Sir Patrick Blake, 1st Baronet (c. 1742–1784) was a British politician who sat in the House of Commons between the year 1768 and 1784

Blake was the eldest son of Andrew Blake of St. Kitts and Montserrat and his wife Marcella French of Ireland. He succeeded to the considerable property of his grandfather Patrick Blake of St. Kitts in 1745 but later was left only a shilling by his father. He was educated at Eton College from the year 1758 to 1760 and was admitted at St. John’s College, Cambridge on 18 August 1760, aged 18. He married Annabella Bunbury, daughter of Rev. Sir William Bunbury, 5th Baronet on 14 April 1762.

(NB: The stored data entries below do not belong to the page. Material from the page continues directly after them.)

(* ===== verification/ChatSendQueue.v ===== *)
(** A queued prompt is not lost: from [deliverPrompt] that queues it for a busy session, over
    renders, reorderings and moves to another session, to the request that sends it. *)

From S2P Require Import Prelude Json RegistryTypes ChatSessionKey ChatTurnView ChatPromptQueue ChatComposer ChatSessionHelpers AppMessages ChatSend.
Open Scope Z_scope.

(** * Where a prompt is kept *)

(** The queue as the next render leaves it. *)
Definition next_queue (q : queue_state) : QueuedChatItemsByKey := foldl apply_update (qs_state q) (qs_updates q).

Definition queue_has (b : list block) (q : QueuedChatItemsByKey) : Prop := exists k p, QPrompt p ∈ queued q k /\ prompt_blocks p = b.
(** A call was given the prompt and has not delivered it. *)
Definition call_has (b : list block) (calls : list send_call) : Prop :=
  exists n c r, calls !! n = Some c /\ c_pc c = AtResolved r /\ c_override c = Some b.
Definition request_has (b : list block) (requests : list request) : Prop := exists r, r ∈ requests /\ rq_blocks r = b.
(** Queued, on its way, or sent. *)
Definition kept (b : list block) (w : sender) : Prop :=
  queue_has b (next_queue (sd_queue w)) \/ call_has b (sd_calls w) \/ request_has b (sd_requests w).

(** The ref follows the state: [setQueuedPrompts] sets it in the updater, and the close of the
    connection finds no updater that has not run. *)
Definition closes_rendered (e : send_event) (w : sender) : bool :=
  match e with EvClose => bool_decide (length (qs_updates (sd_queue w)) = 0%nat) | _ => true end.
(** Nobody cancels prompts or closes the connection, and the queue is drained into a session
    that exists, while no dictation waits for its last words. *)
Definition keeps_queue (e : send_event) (w : sender) : bool :=
  match e with
  | EvCancelQueued _ _ | EvClose => false
  | EvDrain _ _ =>
    negb (v_voiceAwaitingFinal (sd_view w)) &&
    match v_selected (sd_view w) with
    | Some key => match findDraftChatSession (key_projectId key) (key_sessionId key) (sd_view w) with None => true | Some _ => false end
    | None => true
    end
  | _ => true
  end.
(* ===== verification/PreviewNavigation.v ===== *)
(** Finding one's way in the preview pane: the listing of a directory
    ([preview/previewDirectoryLoader.ts]), the file a link means
    ([preview/previewFileLink.ts]) and the line it jumps to
    ([preview/previewLineNavigation.ts]).

    [URL] parses a link with a scheme: its host and path are an argument.  The jump is cut at
    its animation frames: what a frame finds of the page is given to it.  Positions in the
    page are rationals, a quotient is rounded as a double. *)

From Stdlib Require Import Lqa.
From S2P Require Import Prelude Json Uri RegExp Program ChatComposer GitViews Double.
Open Scope Z_scope.

(** * Directories *)

Notation entries := (list (list (string * value))).
Record PreviewDirectoryResult := { dir_entries : entries; dir_hash : option string; dir_notModified : bool }.
Record PreviewListing := { pl_entries : entries; pl_hash : string }.

Inductive listE : Type -> Type := RequestListing (knownHash : option string) : listE (PreviewDirectoryResult + string).
Notation listing A := (prog listE string A).
(** [await options.request(knownHash)]. *)
Definition request_listing (knownHash : option string) : listing PreviewDirectoryResult :=
  let* answer := call (RequestListing knownHash) in match answer with inl r => Ret r | inr e => Throw e end.

Definition fetchPreviewDirectoryEntries (cachedEntries : option entries) (knownHash : option string) : listing PreviewListing :=
  let validatedHash := match cachedEntries, knownHash with Some _, Some h => if nonempty h then Some h else None | _, _ => None end in
  let* result := request_listing validatedHash in
  match dir_notModified result, cachedEntries with
  | true, Some cached => Ret {| pl_entries := cached; pl_hash := str_or (default ""%string (dir_hash result)) (default ""%string validatedHash) |}
  | notModified, _ =>
    let listed result := Ret {| pl_entries := dir_entries result; pl_hash := default ""%string (dir_hash result) |} in
    if notModified then
      let* result := request_listing None in
      if dir_notModified result then Throw "Directory listing was not modified but no cached entries are available."%string else listed result
    else listed result
  end.
Definition set_refresh (k : nat) (r : refresh) (p : token_page) (s : token_state) : token_state :=
  {| tk_page := p; tk_refreshes := <[k := r]> (tk_refreshes s) |}.
(** What a scan that has just moved shows: its callbacks, and what follows its end. *)
Definition show_scan (before after : scan) (p : token_page) : token_page :=
  let p := if bool_decide (length (sc_responses before) = length (sc_responses after)) then p else applyTokenStatsResponses (sc_responses after) p in
  let p := if bool_decide (length (sc_failures before) = length (sc_failures after)) then p else setTokenStatsError (tokenStatsFailureSummary (sc_failures after)) p in
  if scan_over after && negb (scan_over before)
  then setTokenStatsLoading false (setTokenStatsError (tokenStatsFailureSummary (sc_failures after)) (applyTokenStatsResponses (sc_responses after) p))
  else p.
Definition refreshTokenStats (s : token_state) : token_state :=
  {| tk_page := setTokenStatsError "" (setTokenStatsLoading true (tk_page s)); tk_refreshes := tk_refreshes s ++ [Listing] |}.
Definition hubs_listed (answer : list string + string) (p : token_page) : token_page * refresh :=
  match answer with
  | inr message => (setTokenStatsLoading false (setTokenStatsError message p), Returned)
  | inl hubs =>
    match deriveRegistryHubIds hubs with
    | [] => (setTokenStatsLoading false (setTokenStatsError "No hubs available." (clear_statistics p)), Returned)
    | hubIds => (p, Scanning (scanTokenStatsAcrossHubs hubIds None))
    end
  end.
Definition token_step (e : token_event) (s : token_state) : option token_state :=
  match e with
  | RefreshTokenStats => Some (refreshTokenStats s)
  | HubsListed k answer =>
    r ← tk_refreshes s !! k;
    match r with
    | Listing => let '(p, r) := hubs_listed answer (tk_page s) in Some (set_refresh k r p s)
    | _ => None
    end
  | Scanned k e =>
    r ← tk_refreshes s !! k;
    match r with
    | Scanning sc => after ← scan_step e sc; Some (set_refresh k (Scanning after) (show_scan sc after (tk_page s)) s)
    | _ => None
    end
  end.
Fixpoint token_run (es : list token_event) (s : token_state) : option token_state :=
  match es with [] => Some s | e :: es => s ← token_step e s; token_run es s end.
End page.
(** An awaited call: what the hub serves keeps what the sender relies on, and so do the
    user's moves. *)
Lemma does_awaiting {A} (O O' : list hub_upload -> Prop) (e : uploadE (A + string)) serve (I Q : list hub_upload -> Prop) (P : A -> list hub_upload -> Prop) w :
  (forall w, handle sha256 hub_block hub_chunkSize deliveries cancel_arrives before after attachmentId draftKey generation _ e w = awaited deliveries before after serve w) ->
  (forall hub hub', hub_le hub hub' -> I hub -> I hub') -> (forall hub, I hub -> Q hub) ->
  (forall a hub hub', hub_le hub hub' -> P a hub -> P a hub') -> (forall hub hub', hub_le hub hub' -> Q hub -> Q hub') ->
  (forall hub, I hub -> match (serve hub).1 with inl a => P a (serve hub).2 | inr _ => Q (serve hub).2 end) ->
  ((exists n, deliveries n = Unanswered) -> forall hub, I hub -> Q (serve hub).2) ->
  (forall hub, I hub -> O hub -> (exists a, (serve hub).1 = inl a) /\ O' (serve hub).2) ->
  I (w_hub w) -> does O O' (awaiting e) P Q w.
Proof.
  intros He HI HQ HPle HQle Hserve Hlost Hopen Hw. unfold does, awaiting. rewrite run_bind, run_call, He.
  destruct (awaited_spec serve w) as (hub & r & w' & E & Hle & Hcase).
  assert (Hflag : kept -> flagged w' -> flagged w) by (intros Hk Hf; apply (awaited_flag serve); [done|by rewrite E]).
  assert (Hcalm : calm -> ~ flagged w -> O (w_hub w) -> (exists a, r = inl a) /\ O' (w_hub w') /\ ~ flagged w').
  { intros Hc Hf Ho. rewrite awaited_calm in E by done. injection E as <- <-. destruct (Hopen _ Hw Ho) as [Ha Ho']. by split_and!. }
  rewrite E. cbn. pose proof (HI _ _ Hle Hw) as Ih. specialize (Hserve hub Ih).
  destruct Hcase as [[-> Hle']|[Hle' [->|[-> Hl]]]].
  - split; cbn; [done|intros ? [= <-]; eauto|done|]. intros Hc Hf Ho. destruct (Hcalm Hc Hf Ho) as [[a Ha] _]. done.
  - destruct (serve hub).1 as [a|m]; split; cbn; try done.
    + intros ? [= <-]. eauto.
    + intros ? [= <-]. eauto.
  - split; cbn; [done|intros ? [= <-]; eauto|done|]. intros Hc Hf Ho. destruct (Hcalm Hc Hf Ho) as [[a Ha] _]. done.
Qed.
Lemma does_throw {A} (O O' : list hub_upload -> Prop) message (P : A -> list hub_upload -> Prop) (Q : list hub_upload -> Prop) w : Q (w_hub w) -> (flagged w \/ ~ O (w_hub w)) -> does O O' (Throw message) P Q w.
Proof. intros HQ Hf. split; cbn; [done|by intros ? [= <-]|done|]. intros _ Hn Ho. by destruct Hf. Qed.
(* ===== verification/VoiceFlow.v ===== *)
(** Dictation in the application: the functions around the microphone, the speech stream and
    the composer in [app/WorkspaceApp.tsx], with [features/speech/voiceInputFlow.ts].

    The refs of the component are one state.  Each function runs to its first [await]; what
    it waits for is a call of the state, resumed by an event: the microphone, the speech
    service (over the registry or native), reconnecting, timers, the jobs of the send
    queues.  After every event React commits: the effects that copy [voiceRecording] back
    into its ref and that cancel a dictation whose session is no longer selected run then or
    as an event.  Levels, elapsed times, interaction modes and diagnostics are not
    modelled; the native bridge's preparation of a start is one call. *)

From coqutil Require Import Datatypes.RecordSetters.
From S2P Require Import Prelude Json ChatComposer VoiceInput.
Import DoubleBraceUpdate.
Open Scope Z_scope.

(** * Errors and snapshots *)

(** [error.message], or [String(error)]. *)
Definition error_message (error : value) : string :=
  match error with VObj p => (match prop p "message" with VStr s => s | _ => "" end) | VStr s => s | _ => "" end.
Definition formatVoiceInputDiagnosticError (error : value) : string :=
  let message := error_message error in
  match error with
  | VObj p =>
    match prop p "details" with
    | VObj details => match prop details "error" with VStr providerError => if nonempty providerError then message +:+ ": " +:+ providerError else message | _ => message end
    | _ => message
    end
  | _ => message
  end.
Definition isVoiceInputStartRetryableError (error : value) : bool :=
  let message := toLowerCase (formatVoiceInputDiagnosticError error) in
  includes message "websocket is not connected" || includes message "connect timeout" || includes message "closed during connect" ||
  includes message "connection closed before response" || includes message "request timed out" || includes message "session is not ready" ||
  includes message "speech stream already active".
Definition isVoiceInputStreamRetryableError (error : value) : bool :=
  let message := toLowerCase (formatVoiceInputDiagnosticError error) in
  isVoiceInputStartRetryableError error || includes message "provider disconnected" || includes message "speech provider disconnected" ||
  includes message "speech stream idle timeout".

Record VoiceInputRuntimeSnapshot := {
  rs_generation : Z; rs_expectedRuntimeKey : string; rs_currentRuntimeKey : string; rs_recording : bool; rs_streamId : string; rs_awaitingFinal : bool
}.
Definition isVoiceInputSnapshotContextCurrent (s : VoiceInputRuntimeSnapshot) : bool :=
  negb (nonempty (rs_expectedRuntimeKey s)) || bool_decide (rs_expectedRuntimeKey s = rs_currentRuntimeKey s).
Definition isVoiceInputSnapshotActive (s : VoiceInputRuntimeSnapshot) : bool := rs_recording s || nonempty (rs_streamId s) || rs_awaitingFinal s.
Definition isVoiceGenerationActiveSnapshot (s : VoiceInputRuntimeSnapshot) (generation : Z) : bool :=
  (rs_generation s =? generation) && (rs_recording s || nonempty (rs_streamId s)) && isVoiceInputSnapshotContextCurrent s.

Inductive VoiceRecordingStatus := Permission | Starting | Buffering | Recording | Finishing | Recognizing.
Definition resolveVoiceCaptureReadyStatus (hasStream pendingFinish : bool) : VoiceRecordingStatus :=
  if pendingFinish then Finishing else if hasStream then Recording else Buffering.

(** * The state *)

(** A send queue, with the dictation and the stream it was made for. *)
Record queue_entry := { qe_generation : Z; qe_streamId : string; qe_queue : VoiceInputSendQueue }.

Inductive voice_request :=
  | StartSpeech
  | SendSpeechChunk (streamId : string) (seq : Z) (pcm : string)
  | FinishSpeech (streamId : string)
  | CancelSpeech (streamId reason : string)
  | StopCapture (flush : bool).

(** What is awaited. *)
Inductive voice_call :=
  | AwaitMicrophone (generation : Z)                     (* [startVoiceInput], the microphone *)
  | AwaitNativeStart (generation : Z)                    (* [startVoiceInput], the native runtime *)
  | AwaitConnect (generation : Z)                        (* [runVoiceStartLoop] *)
  | AwaitRetry (generation : Z)
  | AwaitStartSpeech (generation : Z)                    (* [startVoiceRegistryStream] *)
  | AwaitStaleCancel (generation : Z)                    (* its stream came too late *)
  | AwaitNativeStale                                     (* the native one did *)
  | AwaitStreamReady (generation remaining : Z)          (* [waitForVoiceStreamReady] *)
  | AwaitDrain (generation : Z) (queue : option nat)     (* [finishVoiceInput] *)
  | AwaitFinish (generation : Z)
  | AwaitNativeFinish (generation : Z)
  | AwaitCancel (reason : string)                        (* [cancelVoiceInput] *)
  | ChunkRejected (generation : Z) (error : value).      (* [.catch] of [enqueue] *)

Record voice := {
  v_generation : Z; v_captureGeneration : Z; v_capture : bool; v_recording : bool; v_streamId : string;
  v_session : option VoiceInputSession; v_buffer : option VoiceInputBuffer; v_queues : list queue_entry; v_queue : option nat;
  v_pendingFinish : bool; v_awaitingFinal : bool; v_reconnecting : bool; v_remoteStart : bool; v_settings : bool;
  v_runtimeKey : string; v_native : bool; v_timer : option Z;
  v_connected : bool; v_projectId : string; v_selectedKey : string;
  v_text : string; v_cursor : Z; v_error : string;
  v_voiceRecording : bool; v_committed : bool; v_status : VoiceRecordingStatus;
  v_calls : list voice_call; v_requests : list voice_request
}.

Definition currentVoiceInputRuntimeKey (v : voice) : string := str_or (v_selectedKey v) (v_projectId v).
Definition voiceInputReconnectAvailable (v : voice) : bool := nonempty (v_projectId v).
Definition voiceInputRuntimeSnapshot (v : voice) : VoiceInputRuntimeSnapshot :=
  {| rs_generation := v_generation v; rs_expectedRuntimeKey := v_runtimeKey v; rs_currentRuntimeKey := currentVoiceInputRuntimeKey v;
     rs_recording := v_recording v; rs_streamId := v_streamId v; rs_awaitingFinal := v_awaitingFinal v |}.
Definition isVoiceInputContextCurrent (v : voice) : bool := isVoiceInputSnapshotContextCurrent (voiceInputRuntimeSnapshot v).
Definition isVoiceGenerationActive (generation : Z) (v : voice) : bool := isVoiceGenerationActiveSnapshot (voiceInputRuntimeSnapshot v) generation.
Definition isVoiceInputActive (v : voice) : bool := isVoiceInputSnapshotActive (voiceInputRuntimeSnapshot v).

Definition ask (r : voice_request) (v : voice) : voice := v{{ v_requests := v_requests v ++ [r] }}.
Definition waiting (c : voice_call) (v : voice) : voice := v{{ v_calls := v_calls v ++ [c] }}.
Definition setError (message : string) (v : voice) : voice := v{{ v_error := message }}.
Definition setStatus (status : VoiceRecordingStatus) (v : voice) : voice := v{{ v_status := status }}.
(** The text and the cursor of the composer. *)
Definition updateChatComposerText (text : string) (cursor : Z) (v : voice) : voice :=
  v{{ v_text := text; v_cursor := Z.max 0 (Z.min (Z.of_nat (String.length text)) cursor) }}.
(** [queue.cancel()] of the queue that is used. *)
Definition cancel_queue (v : voice) : voice :=
  match v_queue v with
  | Some n => v{{ v_queues := alter (fun e => e{{ qe_queue := queue_cancel (qe_queue e) }}) n (v_queues v) }}
  | None => v
  end.

Definition stopVoiceCapture (flush : bool) (v : voice) : voice :=
  let v := if v_capture v then ask (StopCapture flush) v else v in
  v{{ v_capture := false; v_captureGeneration := 0 }}.
Definition resetVoiceRecordingUi (v : voice) : voice := v{{ v_recording := false; v_voiceRecording := false; v_status := Recording }}.
Definition clearVoiceInputState (v : voice) : voice :=
  let v := cancel_queue v in
  let v := v{{ v_generation := v_generation v + 1; v_timer := None; v_buffer := None; v_queue := None; v_pendingFinish := false;
               v_awaitingFinal := false; v_reconnecting := false; v_remoteStart := false; v_settings := false; v_runtimeKey := "";
               v_native := false }} in
  (resetVoiceRecordingUi v){{ v_streamId := ""; v_session := None }}.

(** [cancelVoiceInput] up to the request it awaits. *)
Definition cancelVoiceInput (reason : string) (restoreComposer : bool) (message : option string) (v : voice) : voice :=
  let streamId := v_streamId v in
  let v := stopVoiceCapture false v in
  let v := match v_session v with
    | Some session => if restoreComposer then let s := session_cancel session in updateChatComposerText (vs_current s) (currentCursor s) v else v
    | None => v
    end in
  let v := clearVoiceInputState v in
  let v := match message with Some m => if nonempty m then setError m v else v | None => v end in
  if nonempty streamId then waiting (AwaitCancel reason) (ask (CancelSpeech streamId reason) v) else v.
Definition cancelVoiceInputByGesture (v : voice) : voice := cancelVoiceInput "gesture" true None v.
(** The answer to the cancellation. *)
Definition cancelAnswered (reason : string) (answer : option value) (v : voice) : voice :=
  match answer with
  | Some error => if bool_decide (reason = "disconnect"%string) then v else setError (error_message error) v
  | None => v
  end.

Definition commitVoiceInputTranscript (v : voice) : voice :=
  match v_session v with
  | None => v
  | Some session => let s := commitLiveTranscript session in updateChatComposerText (vs_current s) (currentCursor s) (v{{ v_session := Some s }})
  end.
Definition finishVoiceInputPreservingTranscript (message : option string) (cancelStream : bool) (v : voice) : voice :=
  let streamId := v_streamId v in
  let native := v_native v in
  let v := clearVoiceInputState (commitVoiceInputTranscript (stopVoiceCapture false v)) in
  let v := match message with Some m => if nonempty m then setError m v else v | None => v end in
  if nonempty streamId && cancelStream && (native || v_connected v) then ask (CancelSpeech streamId "error") v else v.
Definition clearVoiceStreamStateForReconnect (v : voice) : voice := (cancel_queue v){{ v_queue := None; v_streamId := ""; v_remoteStart := false }}.
Definition completeVoiceInputFinalizing (generation : Z) (v : voice) : voice :=
  if negb (v_generation v =? generation) then v else clearVoiceInputState (commitVoiceInputTranscript v).
Definition scheduleVoiceFinalTimeout (generation : Z) (v : voice) : voice := v{{ v_timer := Some generation }}.
Definition finalTimerFires (v : voice) : voice :=
  match v_timer v with Some generation => completeVoiceInputFinalizing generation (v{{ v_timer := None }}) | None => v end.

(** * The stream *)

(** [connect], [startSpeech] or the end of [runVoiceStartLoop]. *)
Definition startVoiceRegistryStream (generation : Z) (v : voice) : voice :=
  if nonempty (v_streamId v) || negb (isVoiceGenerationActive generation v) then v
  else waiting (AwaitStartSpeech generation) (ask StartSpeech v).
Definition runVoiceStartLoop (generation : Z) (v : voice) : voice :=
  if isVoiceGenerationActive generation v && negb (nonempty (v_streamId v)) then
    if v_connected v then startVoiceRegistryStream generation v
    else if voiceInputReconnectAvailable v then waiting (AwaitConnect generation) v
    else cancelVoiceInput "error" true (Some "Connect Registry before using voice input."%string) v
  else v.
Definition connectAnswered (generation : Z) (ok : bool) (v : voice) : voice :=
  if ok then startVoiceRegistryStream generation (v{{ v_connected := true }}) else waiting (AwaitRetry generation) v.
Definition startLoopFailed (generation : Z) (error : value) (v : voice) : voice :=
  if isVoiceInputStartRetryableError error then waiting (AwaitRetry generation) v
  else if negb (isVoiceGenerationActive generation v) then v
  else cancelVoiceInput "error" true (Some (error_message error)) v.

Definition handleVoiceRegistryClosedDuringInput (v : voice) : voice :=
  if v_native v || negb (isVoiceInputActive v) then v else
  let generation := v_generation v in
  let v := clearVoiceStreamStateForReconnect (commitVoiceInputTranscript v) in
  if negb (v_recording v) || v_pendingFinish v || v_awaitingFinal v then v else
  let v := match v_buffer v with Some _ => v | None => v{{ v_buffer := Some (createVoiceInputBuffer (Some VOICE_LONG_TIMEOUT_MS) None) }} end in
  let v := setStatus Buffering (v{{ v_reconnecting := true }}) in
  if v_settings v then runVoiceStartLoop generation v else v.

Definition handleVoiceChunkSendFailure (generation : Z) (error : value) (v : voice) : voice :=
  if negb (isVoiceGenerationActive generation v) then v
  else if negb (v_pendingFinish v) && isVoiceInputStreamRetryableError error then handleVoiceRegistryClosedDuringInput v
  else cancelVoiceInput "error" true (Some (error_message error)) v.

(** What a queue shows: a request, or the rejection of a chunk's promise. *)
Definition queue_effect (e : queue_entry) (v : voice) (f : VoiceInput.effect) : voice :=
  match f with
  | SendChunk seq pcm => ask (SendSpeechChunk (qe_streamId e) seq pcm) v
  | Refused error | Settled (Rejected error) => waiting (ChunkRejected (qe_generation e) error) v
  | Accepted _ | Settled Resolved => v
  end.
Definition queue_does (n : nat) (f : VoiceInputSendQueue -> VoiceInputSendQueue * list VoiceInput.effect) (v : voice) : voice :=
  match v_queues v !! n with
  | None => v
  | Some e =>
    let '(q, effects) := f (qe_queue e) in
    let e := e{{ qe_queue := q }} in
    foldl (queue_effect e) (v{{ v_queues := <[n := e]> (v_queues v) }}) effects
  end.
Definition enqueue_chunk (n : nat) (chunk : VoiceInput.bytes) (v : voice) : voice := queue_does n (fun q => enqueue q chunk) v.
Definition flushVoiceInputBufferToQueue (generation : Z) (v : voice) : voice :=
  match v_queue v, v_buffer v with
  | Some n, Some buffer =>
    if isVoiceGenerationActive generation v then
      let '(buffer, chunks) := buffer_drain buffer in
      foldl (fun v chunk => enqueue_chunk n chunk v) (v{{ v_buffer := Some buffer }}) chunks
    else v
  | _, _ => v
  end.
(** The answer to [startSpeech]. *)
Definition speechStarted (generation : Z) (answer : string + value) (v : voice) : voice :=
  match answer with
  | inr error => startLoopFailed generation error v
  | inl streamId =>
    if negb (nonempty streamId) then startLoopFailed generation (VObj [("message"%string, VStr "speech.start returned no streamId")]) v
    else if negb (isVoiceGenerationActive generation v) then waiting (AwaitStaleCancel generation) (ask (CancelSpeech streamId "gesture") v)
    else
      let entry := {| qe_generation := generation; qe_streamId := streamId; qe_queue := createVoiceInputSendQueue |} in
      let v := v{{ v_streamId := streamId; v_remoteStart := true; v_queue := Some (length (v_queues v)); v_queues := v_queues v ++ [entry] }} in
      let v := setStatus (if v_pendingFinish v then Finishing else Recording) v in
      flushVoiceInputBufferToQueue generation (v{{ v_reconnecting := false }})
  end.
Example a_session :
  (a ← auth_run [AuthAnswered 0 (Response 401 (inr ""%string)); CallLogin "t" " PC "; AuthAnswered 0 (Response 200 (inl logged_in)); CallSession; CallLogout;
                 AuthAnswered 0 (Response 200 (inl (VObj [])))] (auth_mounted 0);
   Some (map sn_state (told_to 0 a), map (fun r => fq_body r ≫= JSON_parse) (au_fetches a), map (fun r => match r with inl s => as_csrfToken s | inr _ => None end) (au_sessions a))) =
  Some ([Checking; Checking; Unauthenticated; LoggingIn; Authenticated; Unauthenticated],
        [None; Some (VObj [("token", VStr "t"); ("deviceName", VStr "PC")]); Some (VObj [])], [Some "c"])%string.
Proof. vm_compute. reflexivity. Qed.

(** An answer is published whenever it comes: a check that was sent before the login and
    is answered after it shows the login page to a user who is logged in. *)
Lemma stale_check_logs_out :
  (a ← auth_run [CallLogin "t" "PC"; AuthAnswered 1 (Response 200 (inl logged_in)); AuthAnswered 0 (Response 200 (inl logged_out))] (auth_mounted 0);
   Some (sn_state (au_current a), au_calls a)) = Some (Unauthenticated, []).
Proof. vm_compute. reflexivity. Qed.
(** A logout during a check finds no token to send: the page shows the login, the session
    goes on at the registry, and the answer to the check logs the page in again. *)
Lemma logout_during_check :
  (a ← auth_run [AuthAnswered 0 (Response 200 (inl logged_in)); CallCheck; CallLogout] (auth_mounted 0);
   Some (sn_state (au_current a), map fq_action (au_fetches a))) = Some (Unauthenticated, ["status"; "status"]%string) /\
  (a ← auth_run [AuthAnswered 0 (Response 200 (inl logged_in)); CallCheck; CallLogout; AuthAnswered 0 (Response 200 (inl logged_in))] (auth_mounted 0);
   Some (sn_state (au_current a))) = Some Authenticated.
Proof. vm_compute. split; reflexivity. Qed.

In 1768, Blake was returned in a contest as Member of Parliament for Sudbury. He was created baronet on 8 October 1772. He was defeated at the 1774 general election but was returned for Sudbury on petition on 22 March 1775. In 1776, his wife Annabelle quit the marriage for France with George Boscawen and the Blakes became divorced in 1778. He topped the poll at Sudbury at the 1780 general election but did not stand in 1784.

Blake died on 1 July 1784.

Through his daughter Annabella Blake, he was the grandfather of Henry John Adeane, Member (MP) of the Parliament of the United Kingdom for Cambridgeshire.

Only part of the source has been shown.